"Micromachining" as the term is used herein, refers to a field of endeavor where extremely small (microscopic) mechanical devices are fabricated, often using semiconductor processing techniques, as on silicon dies. The techniques employed in the fabrication of these devices include those used to fabricate traditional semiconductor electronic devices--namely, deposition, doping, implantation, photolithography, etching, et cetera. However, the technologies employed to fabricate these devices has expanded from traditional semiconductor fabrication processes to more "conventional" techniques of cutting and grinding.
In some cases, mechanical and (as well as) electrical elements are fabricated on silicon to form a device such as a micromotor. In many cases, forming microscopic versions of mechanical devices poses some difficult problems in micromachining analogous devices on silicon. For example, making a rotor turn on a bearing is probably the most difficult task for a would-be micromechanic, since a theoretical understanding of friction on the microscale is lagging behind classical notions of friction on larger, more familiar scales.
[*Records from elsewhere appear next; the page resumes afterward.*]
Lemma haltingOut_fire w i tm :
  haltingOut sv id n T0 p t l0 alone w ->
  earliest (timers w) = Some (i, tm) -> due tm <= t ->
  haltingOut sv id n T0 p t l0 alone (fire w).
Proof.
  intros (s & Hs & Hlay & Hall & Hcount & Hnow & Htime & Hpos & Halone) He Hdue.
  unfold fire. rewrite He.
  apply earliest_spec in He as [Hi Hmin].
  assert (Hintm : tm ∈ timers w) by (eapply list_elem_of_lookup_2; exact Hi).
  pose proof (count_delete (fun tm => negb (isInert (cb tm))) _ _ _ Hi) as Hdel.
  cbv beta in Hdel.
  assert (Htm : isInert (cb tm) = true
                \/ (cb tm = CbFadeOut sv s /\ due tm = T0 + Z.of_nat (S s) * p
                    /\ period tm = Some p)).
  { rewrite Forall_forall in Hall. apply Hall. exact Hintm. }
  assert (Hrest := Forall_delete _ _ i Hall).
  destruct Htm as [Hin|(Hcb & Hd & Hper)].
  - (* another timer *)
    rewrite Hin in Hdel. simpl in Hdel.
    destruct (runCallback_inert (cb tm) (dequeue i tm w) Hin)
      as (Hamb & (added & Ht & Hadd) & Hk).
    destruct (runCallback_log (cb tm) (dequeue i tm w)) as [[new Hlog] Hn2].
    assert (Hadd0 : count (fun tm => negb (isInert (cb tm))) added = 0%nat)
      by (apply inert_count; exact Hadd).
    unfold rearm.
    destruct (runCallback (cb tm) (dequeue i tm w)) as [w2 k].
    cbn [fst snd] in *.
    change (timers (dequeue i tm w)) with (delete i (timers w)) in Ht.
    change (log (dequeue i tm w)) with (log w) in Hlog.
    change (now (dequeue i tm w)) with (Z.max (now w) (due tm)) in Hn2.
    change (ambientLayers (am (dequeue i tm w))) with (ambientLayers (am w)) in Hamb.
    assert (Hall2 : Forall (fun tm0 => isInert (cb tm0) = true
                      \/ (cb tm0 = CbFadeOut sv s /\ due tm0 = T0 + Z.of_nat (S s) * p
                          /\ period tm0 = Some p)) (timers w2)).
    { rewrite Ht. apply Forall_app. split; [exact Hrest|].
      eapply Forall_impl; [exact Hadd|]. intros; left; assumption. }
    assert (Hc2 : count (fun tm => negb (isInert (cb tm))) (timers w2)
                  = (if (s <? 50)%nat then 1 else 0)%nat).
    { rewrite Ht, count_app, Hadd0. lia. }
    assert (Hnow2 : (s < 50)%nat -> now w2 <= T0 + Z.of_nat (S s) * p).
    { intros Hlt. specialize (Hnow Hlt). rewrite Hn2.
      assert (Hne : count (fun tm => negb (isInert (cb tm))) (timers w) <> 0%nat).
      { rewrite Hcount. destruct (Nat.ltb_spec s 50); lia. }
      destruct (count_pos_elem _ _ Hne) as (env & Henv & Hnon).
      rewrite Forall_forall in Hall. destruct (Hall _ Henv) as [Hie|(_ & Hde & _)].
      - rewrite Hie in Hnon. discriminate.
      - specialize (Hmin _ Henv). lia. }
    assert (Hpos2 : s = 50%nat -> (T0 + 50 * p, EvPause n) ∈ log w2
                                  /\ (T0 + 50 * p, EvRewind n) ∈ log w2).
    { intros H50. destruct (Hpos H50) as [H1 H2]. rewrite Hlog.
      split; apply elem_of_app; right; assumption. }
    assert (Halone2 : alone = true ->
              Forall (fun tm => isInert (cb tm) = false) (timers w2)
              /\ exists new, log w2 = new ++ l0
                   /\ Forall (fun te => te.1 = T0 + 50 * p /\ isHalt te.2) new
                   /\ ((s < 50)%nat -> new = [])).
    { intros Ha. exfalso. destruct (Halone Ha) as [Hnon _].
      rewrite Forall_forall in Hnon. rewrite (Hnon _ Hintm) in Hin. discriminate. }
    exists s. split; [exact Hs|]. rewrite <- Hamb in Hlay.
    destruct k as [c'|]; [destruct (period tm) as [q|]|];
      cbn [am timers log now setTimers];
      try (split; [exact Hlay|split; [exact Hall2|split; [exact Hc2|
           split; [exact Hnow2|split; [exact Htime|split; [exact Hpos2|exact Halone2]]]]]]).
    split; [exact Hlay|]. split; [|split; [|split; [exact Hnow2|split; [exact Htime|
      split; [exact Hpos2|]]]]].
    + apply Forall_app. split; [exact Hall2|].
      constructor; [left; apply Hk; reflexivity|constructor].
    + rewrite count_app, Hc2. simpl. rewrite (Hk c' eq_refl). simpl. lia.
    + intros Ha. exfalso. destruct (Halone Ha) as [Hnon _].
      rewrite Forall_forall in Hnon. rewrite (Hnon _ Hintm) in Hin. discriminate.
  - (* the tick of the fade-out *)
    rewrite Hcb in Hdel. simpl in Hdel.
    assert (Hlt : (s < 50)%nat).
    { destruct (Nat.ltb_spec s 50); [assumption|]. rewrite Hcount in Hdel. lia. }
    destruct (Nat.ltb_spec s 50) as [_|]; [|lia].
    assert (Hzero : count (fun tm => negb (isInert (cb tm))) (delete i (timers w)) = 0%nat)
      by lia.
    assert (Hinert : Forall (fun tm => isInert (cb tm) = true) (delete i (timers w))).
    { apply count_zero_Forall in Hzero. eapply Forall_impl; [exact Hzero|].
      intros x Hx. simpl in Hx. destruct (isInert (cb x)); [reflexivity|discriminate]. }
    specialize (Hnow Hlt).
    destruct (tickFadeOut_trace sv s (dequeue i tm w) id n Hlay)
      as (Hlay' & Ht' & Hn' & Hk' & new & Hlog & Hf & Hnew).
    change (log (dequeue i tm w)) with (log w) in Hlog.
    change (now (dequeue i tm w)) with (Z.max (now w) (due tm)) in Hn', Hf, Hnew.
    change (timers (dequeue i tm w)) with (delete i (timers w)) in Ht'.
    rewrite Z.max_r in Hn', Hf, Hnew by lia.
    unfold rearm. rewrite Hcb, Hk', Hper.
    exists (S s). split; [lia|].
    destruct (Nat.ltb_spec (S s) 50) as [Hnext|Hlast];
      cbn [am timers log now setTimers].
    + split; [exact Hlay'|]. rewrite Ht'. split; [|split; [|split; [|split; [|split]]]].
      * apply Forall_app. split.
        -- eapply Forall_impl; [exact Hinert|]. intros; left; assumption.
        -- constructor; [|constructor]. right. simpl. repeat split. lia.
      * rewrite count_app, Hzero. reflexivity.
      * intros _. rewrite Hn'. lia.
      * intros _. lia.
      * intros H50. lia.
      * intros Ha. destruct (Halone Ha) as (Hnon & new0 & Hl0 & Hf0 & He0).
        split.
        -- apply Forall_app. split; [apply Forall_delete; exact Hnon|].
           constructor; [reflexivity|constructor].
        -- exists new0. rewrite Hlog, Hnew. split; [exact Hl0|].
           split; [exact Hf0|]. intros _. apply He0. exact Hlt.
    + assert (H50 : S s = 50%nat) by lia.
      assert (HT : due tm = T0 + 50 * p) by (rewrite Hd, H50; reflexivity).
      rewrite HT in Hf, Hnew.
      split; [exact Hlay'|]. rewrite Ht'. split; [|split; [|split; [|split; [|split]]]].
      * eapply Forall_impl; [exact Hinert|]. intros; left; assumption.
      * exact Hzero.
      * intros Hlt'. lia.
      * intros _. lia.
      * intros _. rewrite Hlog. destruct Hnew as [H1 H2].
        split; apply elem_of_app; left; assumption.
      * intros Ha. destruct (Halone Ha) as (Hnon & new0 & Hl0 & Hf0 & He0).
        split; [apply Forall_delete; exact Hnon|].
        exists new. rewrite Hlog, Hl0, (He0 Hlt). split; [reflexivity|].
        split; [exact Hf|]. intros Hlt'. lia.
Qed.

Lemma haltingOut_run w (k : nat) r :
  haltingOut sv id n T0 p t l0 alone w ->
  (k <= 50)%nat -> 0 <= r -> ((k < 50)%nat -> r < p) ->
  t = T0 + Z.of_nat k * p + r ->
  let w' := advance t w in
  (k = 50%nat -> (T0 + 50 * p, EvPause n) ∈ log w' /\ (T0 + 50 * p, EvRewind n) ∈ log w')
  /\ (alone = true ->
      exists new, log w' = new ++ l0
        /\ Forall (fun te => te.1 = T0 + 50 * p /\ isHalt te.2) new
        /\ ((k < 50)%nat -> new = [])).
Proof.
  intros Hf Hk Hr Hrp Ht. cbv zeta.
  apply (advance_ind (haltingOut sv id n T0 p t l0 alone)
           (fun w' => (k = 50%nat -> (T0 + 50 * p, EvPause n) ∈ log w'
                                     /\ (T0 + 50 * p, EvRewind n) ∈ log w')
                      /\ (alone = true ->
                          exists new, log w' = new ++ l0
                            /\ Forall (fun te => te.1 = T0 + 50 * p /\ isHalt te.2) new
                            /\ ((k < 50)%nat -> new = []))) t).
  - intros w0 i tm. apply haltingOut_fire.
  - intros w0 (s & Hs & Hlay & Hall & Hcount & Hnow & Htime & Hpos & Halone) Hquiet.
    cbn [settle log setNow]. split.
    + intros ->. apply Hpos.
      destruct (Nat.ltb_spec s 50) as [Hlt|Hge]; [|lia]. exfalso.
      assert (Hne : count (fun tm => negb (isInert (cb tm))) (timers w0) <> 0%nat) by lia.
      destruct (count_pos_elem _ _ Hne) as (env & Henv & Hnon).
      rewrite Forall_forall in Hall. destruct (Hall _ Henv) as [Hie|(_ & Hde & _)].
      * rewrite Hie in Hnon. discriminate.
      * specialize (Hquiet _ Henv).
        assert (Z.of_nat (S s) * p <= Z.of_nat 50 * p) by nia. lia.
    + intros Ha. destruct (Halone Ha) as (_ & new & Hl & Hfn & He).
      exists new. split; [exact Hl|]. split; [exact Hfn|].
      intros Hlt. apply He.
      destruct (Nat.ltb_spec s 50) as [Hs50|Hge]; [exact Hs50|]. exfalso.
      assert (s = 50%nat) by lia. subst s. specialize (Htime ltac:(lia)).
      assert (r < p) by (apply Hrp; exact Hlt).
      assert (Z.of_nat (S k) * p <= Z.of_nat 50 * p) by nia. nia.
  - exact Hf.
Qed.
End FadeOutTrace.

Lemma haltingOut_start w p t id a :
  0 < p ->
  Forall (fun tm => isInert (cb tm) = true) (timers w) ->
  ambientLayers (am w) !! id = Some a ->
  haltingOut (volume <$> ambientLayers (am w)) id (aid a) (now w) p t (log w)
    (bool_decide (timers w = []))
    (setInterval (CbFadeOut (volume <$> ambientLayers (am w)) 0) (stepDuration (50 * p)) w).
Proof.
  intros Hp Hin Ha. rewrite stepDuration_exact.
  exists 0%nat. split; [lia|]. split; [exists a; split; [exact Ha|reflexivity]|].
  cbn [timers setInterval now log]. rewrite Z.max_r by lia.
  split; [|split; [|split; [|split; [|split]]]].
  - apply Forall_app. split.
    + eapply Forall_impl; [exact Hin|]. intros; left; assumption.
    + constructor; [|constructor]. right. simpl. repeat split. lia.
  - rewrite count_app, (inert_count _ Hin). reflexivity.
  - intros _. simpl. lia.
  - intros H. lia.
  - intros H. discriminate.
  - intros Hb. apply bool_decide_eq_true in Hb. rewrite Hb. split.
    + constructor; [reflexivity|constructor].
    + exists []. repeat split. constructor.
Qed.

Lemma fadeOutDouble_end v :
  is_finite v = true -> (fadeOutDouble v 50 =? 0)%float = true.
Proof.
  intros Hf.
  assert (H : fadeOutDouble v 50 = (v * 0)%float).
  { unfold fadeOutDouble. cbv zeta.
    replace (1 - stepDouble 50 / 50)%float with 0%float by (vm_compute; reflexivity).
    reflexivity. }
  rewrite H, FloatAxioms.eqb_spec, FloatAxioms.mul_spec.
  unfold is_finite, is_nan, is_infinity in Hf.
  rewrite !FloatAxioms.eqb_spec, FloatAxioms.abs_spec in Hf.
  replace (Prim2SF infinity) with (S754_infinity false) in Hf by (vm_compute; reflexivity).
  replace (Prim2SF 0) with (S754_zero false) by (vm_compute; reflexivity).
  destruct (Prim2SF v) as [sv|sv| |sv mv ev];
    try (destruct sv; discriminate Hf); try discriminate Hf; destruct sv; reflexivity.
Qed.




(** ** Envelopes are never cancelled *)

(** C4, as stated, fails: 300 ms into the 2-3 transition the fade to 50%
    and the fade-in both drive the layers: "frogs" is written by the older
    envelope at 310 ms (about 0.17), by the newer at 316 ms (0.005) and by
    the older again at 320 ms (0.17). *)
Lemma fades_overlap_counterexample :
  ambientEnvelopes (timers (advance 299 (runSceneTransition "2-3" scene2Page))) = 1%nat
  /\ ambientEnvelopes (timers midTransition) = 2%nat
  /\ (exists v, volumeOf "frogs" (advance 310 midTransition) = Some v /\ (17 # 100 < v)%Q)
  /\ (exists v, volumeOf "frogs" (advance 316 midTransition) = Some v /\ (v < 1 # 100)%Q)
  /\ (exists v, volumeOf "frogs" (advance 320 midTransition) = Some v /\ (16 # 100 < v)%Q).
Proof.
  split; [vm_compute; reflexivity|]. split; [vm_compute; reflexivity|].
  split; [|split]; eexists; (split; [vm_compute; reflexivity|reflexivity]).
Qed.

(** An interval fires whose callback leaves the other timers alone. *)
Lemma fire_tick w i tm p c' w1 :
  earliest (timers w) = Some (i, tm) -> period tm = Some p ->
  runCallback (cb tm) (dequeue i tm w) = (w1, c') ->
  timers w1 = delete i (timers w) ->
  timers (fire w) = delete i (timers w)
                    ++ match c' with
                       | Some c => [mkTimer (tid tm) (due tm + p) (Some p) c]
                       | None => []
                       end
  /\ am (fire w) = am w1.
Proof.
  intros He Hp Hr Ht. unfold fire. rewrite He, Hr. unfold rearm. cbn [fst snd].
  rewrite Hp. destruct c'; cbn [timers am setTimers].
  - rewrite Ht. split; reflexivity.
  - rewrite Ht, app_nil_r. split; reflexivity.
Qed.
There are already a number of mechanical "primitives" (for example wheels and levers) for micromachined devices. Among these are gears, rotors, levers and the like, useful in fabricating micromotors, microscopic tweezers, microprobes, micro-positioning arms, micro cantilevers, micro valves, micro bearings and bushings, cilia-like curling actuators, membranes, expanding/contracting parallelogram devices, and the like.
By and large, most micromachined devices are based on primitives that operate in the plane of the silicon substrate. Recently, however, primitives are being developed whose motion is perpendicular to the substrate. For example, actuators are being developed that curl up off the surface of a silicon die, and relax back onto the surface, akin to the motion of cilia. A purely upright element would evidently be useful for implementing grasping functions, akin to the movement of human fingers.
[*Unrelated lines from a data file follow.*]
Definition HnswConfigDiff_ : HnswConfigDiff :=
  {| HnswConfigDiff_m := None;
     HnswConfigDiff_ef_construct := None;
     HnswConfigDiff_full_scan_threshold := None |}.
Definition OptimizersConfigDiff_ : OptimizersConfigDiff :=
  {| OptimizersConfigDiff_deleted_threshold := None;
     OptimizersConfigDiff_vacuum_min_vector_number := None;
     OptimizersConfigDiff_default_segment_number := None;
     OptimizersConfigDiff_max_segment_size := None;
     OptimizersConfigDiff_memmap_threshold := None;
     OptimizersConfigDiff_indexing_threshold := None;
     OptimizersConfigDiff_payload_indexing_threshold := None;
     OptimizersConfigDiff_flush_interval_sec := None;
     OptimizersConfigDiff_max_optimization_threads := None |}.
Definition WalConfigDiff_ : WalConfigDiff :=
  {| WalConfigDiff_wal_capacity_mb := None; WalConfigDiff_wal_segments_ahead := None |}.
Definition CollectionParams_ : CollectionParams :=
  {| CollectionParams_vector_size := 0;
     CollectionParams_distance := Distance_unrecognized 0;
     CollectionParams_shard_number := 0 |}.
Definition CollectionConfig_ : CollectionConfig :=
  {| CollectionConfig_params := CollectionParams_;
     CollectionConfig_hnsw_config := HnswConfigDiff_;
     CollectionConfig_optimizer_config := OptimizersConfigDiff_;
     CollectionConfig_wal_config := WalConfigDiff_ |}.


End grpc.

(** ** The rest models *)

(** A Python value of a union type: an id is an [int] or a [str], the value
    of a [MatchValue] a [bool], an [int] or a [str], a cursor an id or [None]. *)
Inductive PyValue :=
| PyBool (b : bool)
| PyInt (n : Z)
| PyStr (s : string)
| PyFloat (x : float)
| PyNone.

(** Modelled from the spec: the pydantic models of [qdrant_client.http.models]
    are outside these modules. A union is the sum of its members; an enum has
    the members the converter names, and any other string. *)
Module http.

Inductive Distance := COSINE | EUCLID | DOT | Distance_other (value : string).
Inductive UpdateStatus := ACKNOWLEDGED | COMPLETED | UpdateStatus_other (value : string).
Inductive CollectionStatus := GREEN | YELLOW | RED | CollectionStatus_other (value : string).
Inductive PayloadSchemaType :=
  KEYWORD | INTEGER | FLOAT | GEO | PayloadSchemaType_other (value : string).

Record GeoPoint := { GeoPoint_lat : float; GeoPoint_lon : float }.
Record GeoRadius := { GeoRadius_center : GeoPoint; GeoRadius_radius : float }.
Record GeoBoundingBox :=
  { GeoBoundingBox_bottom_right : GeoPoint; GeoBoundingBox_top_left : GeoPoint }.
Record Range :=
  { Range_gt : option float; Range_gte : option float;
    Range_lt : option float; Range_lte : option float }.
Record ValuesCount :=
  { ValuesCount_gt : option Z; ValuesCount_gte : option Z;
    ValuesCount_lt : option Z; ValuesCount_lte : option Z }.

(** Match = Union[MatchValue, MatchKeyword, MatchInteger] *)
Inductive Match :=
| MatchValue (value : PyValue)
| MatchKeyword (keyword : string)
| MatchInteger (integer : Z).

(** ExtendedPointId = Union[StrictInt, StrictStr] *)
Definition ExtendedPointId := PyValue.

Record PayloadField := { PayloadField_key : string }.
Record IsEmptyCondition := { IsEmptyCondition_is_empty : PayloadField }.
Record HasIdCondition := { HasIdCondition_has_id : list ExtendedPointId }.
Record FieldCondition :=
  { FieldCondition_key : string;
    FieldCondition_geo_bounding_box : option GeoBoundingBox;
    FieldCondition_geo_radius : option GeoRadius;
    FieldCondition_match : option Match;
    FieldCondition_range : option Range;
    FieldCondition_values_count : option ValuesCount }.

(** Condition = Union[FieldCondition, IsEmptyCondition, HasIdCondition, Filter] *)
Inductive Condition :=
| Condition_FieldCondition (c : FieldCondition)
| Condition_IsEmptyCondition (c : IsEmptyCondition)
| Condition_HasIdCondition (c : HasIdCondition)
| Condition_Filter (f : Filter)
with Filter :=
| mkFilter (must should must_not : option (list Condition)).

Record HnswConfig :=
  { HnswConfig_ef_construct : option Z;
    HnswConfig_m : option Z;
    HnswConfig_full_scan_threshold : option Z }.
Record OptimizersConfig :=
  { OptimizersConfig_default_segment_number : option Z;
    OptimizersConfig_deleted_threshold : option float;
    OptimizersConfig_flush_interval_sec : option Z;
    OptimizersConfig_indexing_threshold : option Z;
    OptimizersConfig_max_optimization_threads : option Z;
    OptimizersConfig_max_segment_size : option Z;
    OptimizersConfig_memmap_threshold : option Z;
    OptimizersConfig_payload_indexing_threshold : option Z;
    OptimizersConfig_vacuum_min_vector_number : option Z }.
Record WalConfig :=
  { WalConfig_wal_capacity_mb : option Z;
    WalConfig_wal_segments_ahead : option Z }.
Record CollectionParams :=
  { CollectionParams_distance : Distance;
    CollectionParams_shard_number : Z;
    CollectionParams_vector_size : Z }.
Record CollectionConfig :=
  { CollectionConfig_hnsw_config : HnswConfig;
    CollectionConfig_optimizer_config : OptimizersConfig;
    CollectionConfig_params : CollectionParams;
    CollectionConfig_wal_config : WalConfig }.
Record UpdateResult :=
  { UpdateResult_operation_id : Z; UpdateResult_status : UpdateStatus }.

Record HnswConfigDiff :=
  { HnswConfigDiff_ef_construct : option Z;
    HnswConfigDiff_full_scan_threshold : option Z;
    HnswConfigDiff_m : option Z }.
Record WalConfigDiff :=
  { WalConfigDiff_wal_capacity_mb : option Z;
    WalConfigDiff_wal_segments_ahead : option Z }.
Record OptimizersConfigDiff :=
  { OptimizersConfigDiff_default_segment_number : option Z;
    OptimizersConfigDiff_deleted_threshold : option float;
    OptimizersConfigDiff_flush_interval_sec : option Z;
    OptimizersConfigDiff_indexing_threshold : option Z;
    OptimizersConfigDiff_max_optimization_threads : option Z;
    OptimizersConfigDiff_max_segment_size : option Z;
    OptimizersConfigDiff_memmap_threshold : option Z;
    OptimizersConfigDiff_payload_indexing_threshold : option Z;
    OptimizersConfigDiff_vacuum_min_vector_number : option Z }.

Record CollectionDescription := { CollectionDescription_name : string }.

(** OptimizersStatus = Union[OptimizersStatusOneOf, OptimizersStatusOneOf1] *)
Inductive OptimizersStatus :=
| OptimizersStatusOneOf
| OptimizersStatusOneOf1 (error : string).

Record PayloadIndexInfo := { PayloadIndexInfo_data_type : PayloadSchemaType }.

Record CollectionInfo :=
  { CollectionInfo_config : option CollectionConfig;
    CollectionInfo_disk_data_size : Z;
    CollectionInfo_optimizer_status : OptimizersStatus;
    CollectionInfo_payload_schema : option (list (string * PayloadIndexInfo));
    CollectionInfo_ram_data_size : Z;
    CollectionInfo_segments_count : Z;
    CollectionInfo_status : CollectionStatus;
    CollectionInfo_vectors_count : Z }.

(** PointsSelector = Union[PointIdsList, FilterSelector] *)
Inductive PointsSelector :=
| PointIdsList (points : list ExtendedPointId)
| FilterSelector (filter : Filter).

End http.

(** ** Exceptions and results *)

(** The value an f-string prints after the fixed text of a message. *)
Inductive Shown :=
| ShownList (names : list string)
| ShownSet (names : gset string)
| ShownCounts (source dest : Z)
| Shown_grpc_PointId (model : grpc.PointId)
| Shown_grpc_Match (model : grpc.Match)
| Shown_http_Distance (model : http.Distance)
| Shown_http_UpdateStatus (model : http.UpdateStatus)
| Shown_http_CollectionStatus (model : http.CollectionStatus)
| Shown_http_PayloadSchemaType (model : http.PayloadSchemaType)
| Shown_http_Match (model : http.Match)
| Shown_http_ExtendedPointId (model : http.ExtendedPointId).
Generally, the field of micromachining is dominated by efforts to fabricate microscopic analogues of macroscopic devices and primitives in the medium of silicon. To some extent, this would appear to be antithetical to the generally accepted goal of replacing mechanical elements with electronic elements having fewer (perhaps none) moving parts.
There remains a need for additional micromachined devices, and primitives for such devices, which will expand the useful horizons of and applications for micromachining.